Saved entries
== Segment start ==
(** The kernel reads a cell where the boot loader reads two: the upper half. *)
Lemma swap64_upper fdt off b : Forall byte (fdt_bytes fdt) -> swap64 fdt off = Some b -> Fdt.read32 fdt off = Some (b / 2 ^ 32).
Proof.
  intros Hb. rewrite swap64_read64 by done. unfold read64. destruct (Fdt.read32 fdt off) as [hi |] eqn:Eh; [| discriminate]. rewrite bind_some.
  destruct (Fdt.read32 fdt (off + 4)) as [lo |] eqn:El; [| discriminate]. rewrite bind_some. intros [= <-]. f_equal.
  pose proof (read32_range _ _ _ Hb Eh). pose proof (read32_range _ _ _ Hb El). rewrite Z.shiftl_mul_pow2, u64_small, lor_add_disjoint by lia. dlia.
Qed.

(** ** The property *)

(** C35: the boot loader finds the initial ram disk where the kernel finds it, and
    the serial port too when addresses are two cells: the property of a console
    that is described otherwise is read as eight bytes all the same, of which the
    kernel's address is the upper half. *)
Theorem boot_uart_base fdt : Forall byte (fdt_bytes fdt) ->
  get_initrd_start (Some fdt) = Fdt.get_initrd_start (Some fdt) /\
  match console_reg fdt with
  | None => init_uart_from_fdt fdt = None /\ Fdt.init_uart_from_fdt fdt = None
  | Some None => init_uart_from_fdt fdt = Some UART_DEFAULT /\ Fdt.init_uart_from_fdt fdt = Some UART_DEFAULT
  | Some (Some (reg, len)) =>
      init_uart_from_fdt fdt = read64 fdt reg /\
      forall cells, 4 <= len -> address_cells fdt = Some cells ->
        (cells = 2 -> 8 <= len -> Fdt.init_uart_from_fdt fdt = init_uart_from_fdt fdt) /\
        (cells <> 2 \/ len < 8 -> forall b, init_uart_from_fdt fdt = Some b -> Fdt.init_uart_from_fdt fdt = Some (b / 2 ^ 32))
  end.
Proof.
  intros Hb. split; [by apply initrd_start_same |]. rewrite (kernel_uart fdt), (boot_uart fdt).
  destruct (console_reg fdt) as [[[reg len] |] |]; [| done | done]. rewrite !bind_some. split; [by apply swap64_read64 |].
  intros cells Hl Hc. destruct (Z.ltb_spec len 4); [lia |]. rewrite Hc, bind_some. split.
  - intros -> H8. destruct (Z.leb_spec 8 len); [| lia]. cbn [Z.eqb Pos.eqb andb]. symmetry. by apply swap64_read64.
  - intros Hor b Hs. assert (E : (cells =? 2) && (8 <=? len) = false) by (destruct (Z.eqb_spec cells 2), (Z.leb_spec 8 len); (done || lia)).
    rewrite E. by apply swap64_upper.
Qed.

(** A machine with 32-bit addresses: one cell for the address, one for the size. *)
Definition small_names : list (list Z) := [chars "#address-cells"; chars "stdout-path"; chars "reg"].
Definition small_tree : dnode :=
  DNode [] [(chars "#address-cells", be32 1)] [
    DNode (chars "chosen") [(chars "stdout-path", chars "/serial" ++ [0])] [];
    DNode (chars "serial@10000000") [(chars "reg", be32 0x10000000 ++ be32 0x100)] []].
Definition small_blob : fdt_blob := image small_names 0x88000000 small_tree.

#[local] Instance byte_dec b : Decision (byte b).
Proof. unfold byte. apply _. Defined.

Lemma boot_uart_base_witness :
  Fdt.init_uart_from_fdt small_blob = Some 0x10000000 /\ init_uart_from_fdt small_blob = Some 0x1000000000000100.
Proof.
  assert (Hb : Forall byte (fdt_bytes small_blob)) by (apply (bool_decide_unpack _); vm_compute; exact I).
  destruct (boot_uart_base small_blob Hb) as [_ H].
  assert (Ec : console_reg small_blob = Some (Some (132, 8))) by (vm_compute; reflexivity).
  assert (Er : read64 small_blob 132 = Some 0x1000000000000100) by (vm_compute; reflexivity). rewrite Ec in H. destruct H as [Hi Hk]. rewrite Er in Hi. split; [| exact Hi].
  assert (Ea : address_cells small_blob = Some 1) by (vm_compute; reflexivity).
  assert (H4 : 4 <= 8) by discriminate. assert (H1 : 1 <> 2 \/ 8 < 8) by (left; discriminate).
  destruct (Hk 1 H4 Ea) as [_ Hs]. specialize (Hs H1 _ Hi).
  change (0x1000000000000100 / 2 ^ 32) with 0x10000000 in Hs. exact Hs.
Defined.
(* ===== verification/Tmpfs.v ===== *)
(** * The file system in memory: [src/tmpfs.c] *)

From S2P Require Import Prelude Config Heap CString VfsData.

Definition TMPFS_MAX_FILE_NAME : nat := 32.
Definition TMPFS_MAX_DIR_ENTRY : nat := 16.
Definition TMPFS_MAX_FILE_SIZE : Z := 4096.

(** The string at the start of a buffer. *)
Fixpoint c_str (buf : list Z) : list Z :=
  match buf with c :: buf => if c =? 0 then [] else c :: c_str buf | [] => [] end.

(** [strncpy(name, s, n - 1); name[n - 1] = 0] into a zeroed field of [n] bytes. *)
Definition name_field (n : nat) (s : list Z) : option (list Z) :=
  buf ← strncpy (replicate n 0) (cstr s []) (n - 1);
  Some (c_str (<[(n - 1)%nat := 0]> buf)).

(** The bytes [off, off + len) of a buffer, None when it is too short. *)
Definition slice (bs : list Z) (off len : Z) : option (list Z) :=
  if (off <? 0) || (len <? 0) || (Z.of_nat (length bs) <? off + len) then None
  else Some (take (Z.to_nat len) (drop (Z.to_nat off) bs)).

(** [memcpy(bs + off, src, len)] *)
Definition splice (bs : list Z) (off : Z) (src : list Z) (len : Z) : option (list Z) :=
  src ← slice src 0 len;
  if (off <? 0) || (Z.of_nat (length bs) <? off + len) then None
  else Some (take (Z.to_nat off) bs ++ src ++ drop (Z.to_nat (off + len)) bs).

(** The first empty entry. *)
Fixpoint first_null (i : nat) (es : list Z) : option nat :=
  match es with [] => None | e :: es => if e =? 0 then Some i else first_null (S i) es end.

Section Tmpfs.
Context {H : Type} {HO : HeapOps H}.
Notation vstate := (vstate H).

Definition tmpfs_create_vnode (ty : fsnode_type) (s : vstate) : option (Z * vstate) :=
  '(v, s) ← new_object SIZEOF_VNODE s;
  '(internal, s) ← new_object SIZEOF_TMPFS_VNODE s;
  Some (v, on_vst (put_tnode internal (TmpfsVnode ty [] (replicate TMPFS_MAX_DIR_ENTRY 0) 0 [] 0))
             (on_vst (put_vnode v (Vnode 0 tmpfs_ops internal 0)) s)).

(** The result code and the root vnode. *)
Definition tmpfs_setup_mount (s : vstate) : option (Z * Z * vstate) :=
  '(root, s) ← tmpfs_create_vnode FS_DIR s; Some (0, root, s).

(** Open, of the three file systems: the position is reset. *)
Definition fs_open (ops : fs_ops) (file_node target : Z) (s : vstate) : option (Z * vstate) :=
  f ← files (vst s) !! target;
  Some (0, on_vst (put_file target (set_f_pos 0 (set_f_ops ops (set_f_vnode file_node f)))) s).

Definition tmpfs_open : Z -> Z -> vstate -> option (Z * vstate) := fs_open tmpfs_ops.

Definition tmpfs_close (f : Z) : Z := 0.

(** The answer (an [int]) and the bytes copied to the caller's buffer. *)
Definition tmpfs_read (f len : Z) (s : vstate) : option (Z * list Z * vstate) :=
  fl ← files (vst s) !! f;
  vn ← vnodes (vst s) !! f_vnode fl;
  inode ← tnodes (vst s) !! v_internal vn;
  if decide (t_type inode <> FS_FILE) then Some (-1, [], s) else
  if t_size inode <=? f_pos fl then Some (0, [], s) else
  let len := if t_size inode <? f_pos fl ⊞ len then t_size inode ⊟ f_pos fl else len in
  bs ← slice (t_bytes inode) (f_pos fl) len;
  Some (i32 len, bs, on_vst (put_file f (set_f_pos (f_pos fl ⊞ len) fl)) s).

(** [buf] is what the caller's buffer holds.  The data block is allocated by
    the first write; a NULL is written through. *)
Definition tmpfs_write (f : Z) (buf : list Z) (len : Z) (s : vstate) : option (Z * vstate) :=
  fl ← files (vst s) !! f;
  vn ← vnodes (vst s) !! f_vnode fl;
  inode ← tnodes (vst s) !! v_internal vn;
  if decide (t_type inode <> FS_FILE) then Some (-1, s) else
  '(inode, s) ← (if t_data inode =? 0 then
                   '(p, s) ← new_object TMPFS_MAX_FILE_SIZE s;
                   Some (set_t_bytes (replicate (Z.to_nat TMPFS_MAX_FILE_SIZE) 0) (set_t_data p inode), s)
                 else Some (inode, s));
  let len := if TMPFS_MAX_FILE_SIZE <? f_pos fl ⊞ len then TMPFS_MAX_FILE_SIZE ⊟ f_pos fl else len in
  bs ← splice (t_bytes inode) (f_pos fl) buf len;
  let pos := f_pos fl ⊞ len in
  let inode := set_t_bytes bs inode in
  let inode := if t_size inode <? pos then set_t_size pos inode else inode in
  Some (i32 len, on_vst (put_tnode (v_internal vn) inode) (on_vst (put_file f (set_f_pos pos fl)) s)).

(** The child with that name, None when there is none. *)
Fixpoint find_entry (name : list Z) (es : list Z) (v : vfs) : option (option Z) :=
  match es with
  | [] => Some None
  | e :: es =>
      if e =? 0 then find_entry name es v else
      vn ← vnodes v !! e;
      inode ← tnodes v !! v_internal vn;
      if streq (t_name inode) name then Some (Some e) else find_entry name es v
  end.

Definition tmpfs_lookup (dir : Z) (name : list Z) (s : vstate) : option (option Z * vstate) :=
  vn ← vnodes (vst s) !! dir;
  dentry ← tnodes (vst s) !! v_internal vn;
  if decide (t_type dentry <> FS_DIR) then Some (None, s) else
  r ← find_entry name (t_entry dentry) (vst s); Some (r, s).

(** [tmpfs_create] and [tmpfs_mkdir] differ in the type of the new node only. *)
Definition tmpfs_add (ty : fsnode_type) (dir : Z) (name : list Z) (s : vstate) : option (option Z * vstate) :=
  vn ← vnodes (vst s) !! dir;
  dentry ← tnodes (vst s) !! v_internal vn;
  if decide (t_type dentry <> FS_DIR) then Some (None, s) else
  '(new, s) ← tmpfs_create_vnode ty s;
  nv ← vnodes (vst s) !! new;
  inode ← tnodes (vst s) !! v_internal nv;
  nm ← name_field TMPFS_MAX_FILE_NAME name;
  let s := on_vst (put_tnode (v_internal nv) (set_t_name nm inode)) s in
  dentry ← tnodes (vst s) !! v_internal vn;
  match first_null 0 (t_entry dentry) with
  | Some i =>
      Some (Some new, on_vst (put_tnode (v_internal vn) (set_t_entry (<[i := new]> (t_entry dentry)) dentry)) s)
  | None => s ← free_object_at (v_internal nv) s; s ← free_object_at new s; Some (None, s)
  end.

Definition tmpfs_create : Z -> list Z -> vstate -> option (option Z * vstate) := tmpfs_add FS_FILE.
Definition tmpfs_mkdir : Z -> list Z -> vstate -> option (option Z * vstate) := tmpfs_add FS_DIR.

End Tmpfs.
== Segment end ==
* _HOW TO COMPLETE THIS TASK_:
Nothing should appear in the answer except the lines above from the line with "f ← files (vst s) !! target;" through the line with "if streq (t_name", both included, written out exactly.

* _RESULT_:
  f ← files (vst s) !! target;
  Some (0, on_vst (put_file target (set_f_pos 0 (set_f_ops ops (set_f_vnode file_node f)))) s).

Definition tmpfs_open : Z -> Z -> vstate -> option (Z * vstate) := fs_open tmpfs_ops.

Definition tmpfs_close (f : Z) : Z := 0.

(** The answer (an [int]) and the bytes copied to the caller's buffer. *)
Definition tmpfs_read (f len : Z) (s : vstate) : option (Z * list Z * vstate) :=
  fl ← files (vst s) !! f;
  vn ← vnodes (vst s) !! f_vnode fl;
  inode ← tnodes (vst s) !! v_internal vn;
  if decide (t_type inode <> FS_FILE) then Some (-1, [], s) else
  if t_size inode <=? f_pos fl then Some (0, [], s) else
  let len := if t_size inode <? f_pos fl ⊞ len then t_size inode ⊟ f_pos fl else len in
  bs ← slice (t_bytes inode) (f_pos fl) len;
  Some (i32 len, bs, on_vst (put_file f (set_f_pos (f_pos fl ⊞ len) fl)) s).

(** [buf] is what the caller's buffer holds.  The data block is allocated by
    the first write; a NULL is written through. *)
Definition tmpfs_write (f : Z) (buf : list Z) (len : Z) (s : vstate) : option (Z * vstate) :=
  fl ← files (vst s) !! f;
  vn ← vnodes (vst s) !! f_vnode fl;
  inode ← tnodes (vst s) !! v_internal vn;
  if decide (t_type inode <> FS_FILE) then Some (-1, s) else
  '(inode, s) ← (if t_data inode =? 0 then
                   '(p, s) ← new_object TMPFS_MAX_FILE_SIZE s;
                   Some (set_t_bytes (replicate (Z.to_nat TMPFS_MAX_FILE_SIZE) 0) (set_t_data p inode), s)
                 else Some (inode, s));
  let len := if TMPFS_MAX_FILE_SIZE <? f_pos fl ⊞ len then TMPFS_MAX_FILE_SIZE ⊟ f_pos fl else len in
  bs ← splice (t_bytes inode) (f_pos fl) buf len;
  let pos := f_pos fl ⊞ len in
  let inode := set_t_bytes bs inode in
  let inode := if t_size inode <? pos then set_t_size pos inode else inode in
  Some (i32 len, on_vst (put_tnode (v_internal vn) inode) (on_vst (put_file f (set_f_pos pos fl)) s)).

(** The child with that name, None when there is none. *)
Fixpoint find_entry (name : list Z) (es : list Z) (v : vfs) : option (option Z) :=
  match es with
  | [] => Some None
  | e :: es =>
      if e =? 0 then find_entry name es v else
      vn ← vnodes v !! e;
      inode ← tnodes v !! v_internal vn;
      if streq (t_name inode) name then Some (Some e) else find_entry name es v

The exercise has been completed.